Einblick in den gegenwärtigen Stand der technischen Neurologie
Zunächst muss darauf hingewiesen werden, dass der Titel und Untertitel des
Werkes zwar aus Sicht des Autors passend gewählt ist, der Leser aber in der
Gefahr steht, das Werk mit falschen Erwartungen zu erwerben. "Die Grauzone
zwischen Leben und Tod", wie Owen das Buch untertitelt, könnte nun einmal
leicht in Richtung einer "Erforschung des Jenseits" oder in den (nicht
minder uninteressanten Zweig der "Nahtod-Literatur" eingeordnet auf
den ersten Blick verstanden werden. Das ist aber letztlich nicht das Thema
dieses persönlichen Berichtes über die medizinische Arbeit mit, weitgehend,
"Wachkomapatienten". Diesen Zustand benennt Owen als
"Zwischenwelt zwischen Leben und Tod". Für das Umfeld, die
Angehörigen, die Ärzteschaft sind solche Personen wenig zugänglich, sei es
ein tiefes Koma, sei es ein Wachkoma in verschiedensten Ausprägungen, sei es
das "Locked in Syndrom".
Was aber die Arbeit Owens, von der das Buch mit vielfachen Fallbeispielen
kündet, so interessant für den Elser macht, ist nicht unbedingt nur das
Mitleid mit den vielfachen Personen und Patienten, die Owen in ihrer
Krankheitsgeschichte minutiös nachvollzieht, sondern auch die Geschichte des
neurowissenschaftlichen Fortschritts. Die Erfindung von Maschinen, mit denen
detailliert "Gehirnschichten" betrachtet werden können, Reaktionen
sichtbar gemacht werden, Scheibe für Scheibe das Gehirn sich dem Betrachter in
seinen biochemischen Prozessen offenbart und damit auch im Gehirn Bereiche
"markiert" werden können, die für bestimmte Prozesse des Körpers
und des Gedächtnisses, der Empfindungen und der Kommunikation genutzt
werden.
So ist es der Arbeit Owens zu verdanken (auch persönlich betroffen, was die
Geschichte seiner Mutter und seiner ersten Partnerin im erwachsenen Leben
angeht), dass inzwischen klar feststellbar ist, ob Koma-Patienten nur noch
"Gemüse" wären, oder eben doch vielfache Außenreize aufnehmen
einerseits und in einer aktiven Gedankenwelt anderseits als "Menschen in
besonderer Verfassung" trotz fehlender, äußerer Merkmale
"präsent" sind. "Der wahre Kern der Wachkomaforschung liegt
jenseits der ausgeklügelten Experimente und der verblüffenden Technologie.
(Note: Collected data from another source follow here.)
(* ===== verification/UserMem.v ===== *)
(** * Copying between the kernel and user memory

    [ensure_user_range], [copy_from_user], [copy_to_user], [read_user_buffer]
    and [write_user_buffer] of src/src/kernel/process/mod.rs.  A buffer filled
    by the kernel is returned; when the copy fails the code discards it. *)

From S2P Require Import Prelude Mem Heap Phys Paging Types.
Local Open Scope Z_scope.

Module UserMem.
Import Paging.

Definition ensure_user_range (ptr len : Z) : comp ProcessError unit :=
  if len =? 0 then mret tt
  else
    let limit := Phys.KERNEL_VMA_BASE in
    if limit <=? ptr then Err InvalidUserPointer
    else
      match checked_add64 ptr len with
      | None => Err InvalidUserPointer
      | Some end_ => if limit <? end_ then Err InvalidUserPointer else mret tt
      end.

(** The part of [phys]'s frame from [phys] on, and its direct-map address. *)
Definition page_chunk (phys remaining : Z) : comp ProcessError (Z * Z) :=
  let page_base := Z.land phys (not64 0xFFF) in
  let page_offset := Z.land phys 0xFFF in
  avail ← sub64 PAGE_SIZE page_offset;
  let n := Z.min avail remaining in
  virt ← phys_to_virt page_base;
  base ← virt_to_phys virt;
  mret (base + page_offset, n).

(** The loop of [copy_from_user_internal]; every round copies at least a byte,
    so [len] rounds are enough. *)
Fixpoint copy_from_loop (fuel : nat) (m : mem) (root user_ptr len copied : Z) (dst : list Z)
    : comp ProcessError (list Z) :=
  if negb (copied <? len) then mret dst
  else
    match fuel with
    | O => Hang
    | S fuel =>
        virt_addr ← add64 user_ptr copied;
        phys ← translate m root virt_addr;
        match phys with
        | None => Err UserMemoryNotPresent
        | Some phys =>
            remaining ← sub64 len copied;
            '(src_ptr, to_copy) ← page_chunk phys remaining;
            copied ← add64 copied to_copy;
            copy_from_loop fuel m root user_ptr len copied (dst ++ load_bytes m src_ptr (Z.to_nat to_copy))
        end
    end.

Definition copy_from_user_internal (m : mem) (a : AddressSpace) (user_ptr len : Z) : comp ProcessError (list Z) :=
  if len =? 0 then mret []
  else
    _ ← ensure_user_range user_ptr len;
    copy_from_loop (Z.to_nat len) m (cr3 a) user_ptr len 0 [].

(** The loop of [copy_to_user_internal]. *)
Fixpoint copy_to_loop (fuel : nat) (root user_ptr : Z) (src : list Z) (written : Z) : M mem ProcessError unit :=
  let len := Z.of_nat (length src) in
  if negb (written <? len) then mret tt
  else
    match fuel with
    | O => λ _, Hang
    | S fuel =>
        virt_addr ← lift (add64 user_ptr written);
        m ← get;
        phys ← lift (translate m root virt_addr);
        match phys with
        | None => throw UserMemoryNotPresent
        | Some phys =>
            remaining ← lift (sub64 len written);
            '(dst_ptr, to_copy) ← lift (page_chunk phys remaining);
            _ ← modify (λ m, store_bytes m dst_ptr (take (Z.to_nat to_copy) (drop (Z.to_nat written) src)));
            written ← lift (add64 written to_copy);
            copy_to_loop fuel root user_ptr src written
        end
    end.

Definition copy_to_user_internal (a : AddressSpace) (user_ptr : Z) (src : list Z) : M mem ProcessError unit :=
  if (length src =? 0)%nat then mret tt
  else
    _ ← lift (ensure_user_range user_ptr (Z.of_nat (length src)));
    copy_to_loop (length src) (cr3 a) user_ptr src 0.

(** *** Direct accesses

    For a kernel address space the pointer is dereferenced as it is.  A byte
    access goes through the page tables; an address that is not canonical or
    not mapped faults, and the kernel's fault handler does not return. *)

Definition canonical (va : Z) : bool := (va <? 2 ^ 47) || (2 ^ 64 - 2 ^ 47 <=? va).

Definition hw_address {E} (m : mem) (root va : Z) : comp E Z :=
  if canonical va then
    match translate m root va with
    | Ok (Some pa) => Ok pa
    | Ok None => Panic
    | Err e => Err e
    | Panic => Panic
    | Hang => Hang
    end
  else Panic.

Fixpoint hw_load {E} (m : mem) (root va : Z) (n : nat) : comp E (list Z) :=
  match n with
  | O => mret []
  | S n => pa ← hw_address m root va; rest ← hw_load m root (va + 1) n; mret (m pa :: rest)
  end.

Fixpoint hw_store {E} (root va : Z) (bs : list Z) : M mem E unit :=
  match bs with
  | [] => mret tt
  | b :: bs =>
      m ← get;
      pa ← lift (hw_address m root va);
      _ ← modify (λ m, store_bytes m pa [b]);
      hw_store root (va + 1) bs
  end.

Definition copy_from_user (m : mem) (a : AddressSpace) (user_ptr len : Z) : comp ProcessError (list Z) :=
  match kind a with
  | Kernel => if len =? 0 then mret [] else hw_load m (cr3 a) user_ptr (Z.to_nat len)
  | User => copy_from_user_internal m a user_ptr len
  end.

Definition copy_to_user (a : AddressSpace) (user_ptr : Z) (src : list Z) : M mem ProcessError unit :=
  match kind a with
  | Kernel => if (length src =? 0)%nat then mret tt else hw_store (cr3 a) user_ptr src
  | User => copy_to_user_internal a user_ptr src
  end.

(** [vec![0u8; len]]: a request above [isize::MAX] is a capacity overflow, and
    [handle_alloc_error] spins when the heap cannot serve it. *)
Definition vec_zeroed {E} (len : Z) : M (list Heap.ListNode) E Z := λ l,
  if len =? 0 then Ok (0, l)
  else if I64 - 1 <? len then Panic
  else
    match @Heap.allocate E l (mkLayout len 1) with
    | Ok (p, l') => if p =? 0 then Hang else Ok (p, l')
    | Err e => Err (e, l)
    | Panic => Panic
    | Hang => Hang
    end.

Definition vec_drop {E} (ptr len : Z) : M (list Heap.ListNode) E unit := λ l,
  if len =? 0 then Ok (tt, l)
  else
    match @Heap.deallocate E l ptr (mkLayout len 1) with
    | Ok l' => Ok (tt, l')
    | Err e => Err (e, l)
    | Panic => Panic
    | Hang => Hang
    end.

(** The buffer and its heap block; the early return of [?] drops it. *)
Definition read_user_buffer (m : mem) (a : AddressSpace) (user_ptr len : Z)
    : M (list Heap.ListNode) ProcessError (Z * list Z) :=
  buffer ← vec_zeroed len;
  r ← attempt (lift (copy_from_user m a user_ptr len));
  match r with
  | inl bytes => mret (buffer, bytes)
  | inr e => _ ← vec_drop buffer len; throw e
  end.

Definition write_user_buffer (a : AddressSpace) (user_ptr : Z) (data : list Z) : M mem ProcessError unit :=
  copy_to_user a user_ptr data.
Es
geht darum, scheinbar "verlorengegangene Menschen" wiederzufinden und
mit ihren Angehörigen in Verbindung zu bringen".
Fazit
Wo Owen ausführlich von diesen Behandlungen und Wegen in das Innere eines
Koma-Patienten berichtet, ist das Buch hoch informativ und eröffnet dem Leser
tatsächlich ganz andere als die alltäglichen Welten. Die vielfachen Inhalte
des persönlichen Werdegangs, der verschiedenen Forschungsstellen und der
privaten Lebensumstände Owens demgegenüber bieten wenig Interessantes, außer
einer Auflockerung im Stil, der daher mitnichten knochentrocken seine Inhalte
vermittelt. Auf jeden Fall eine interessante Lektüre.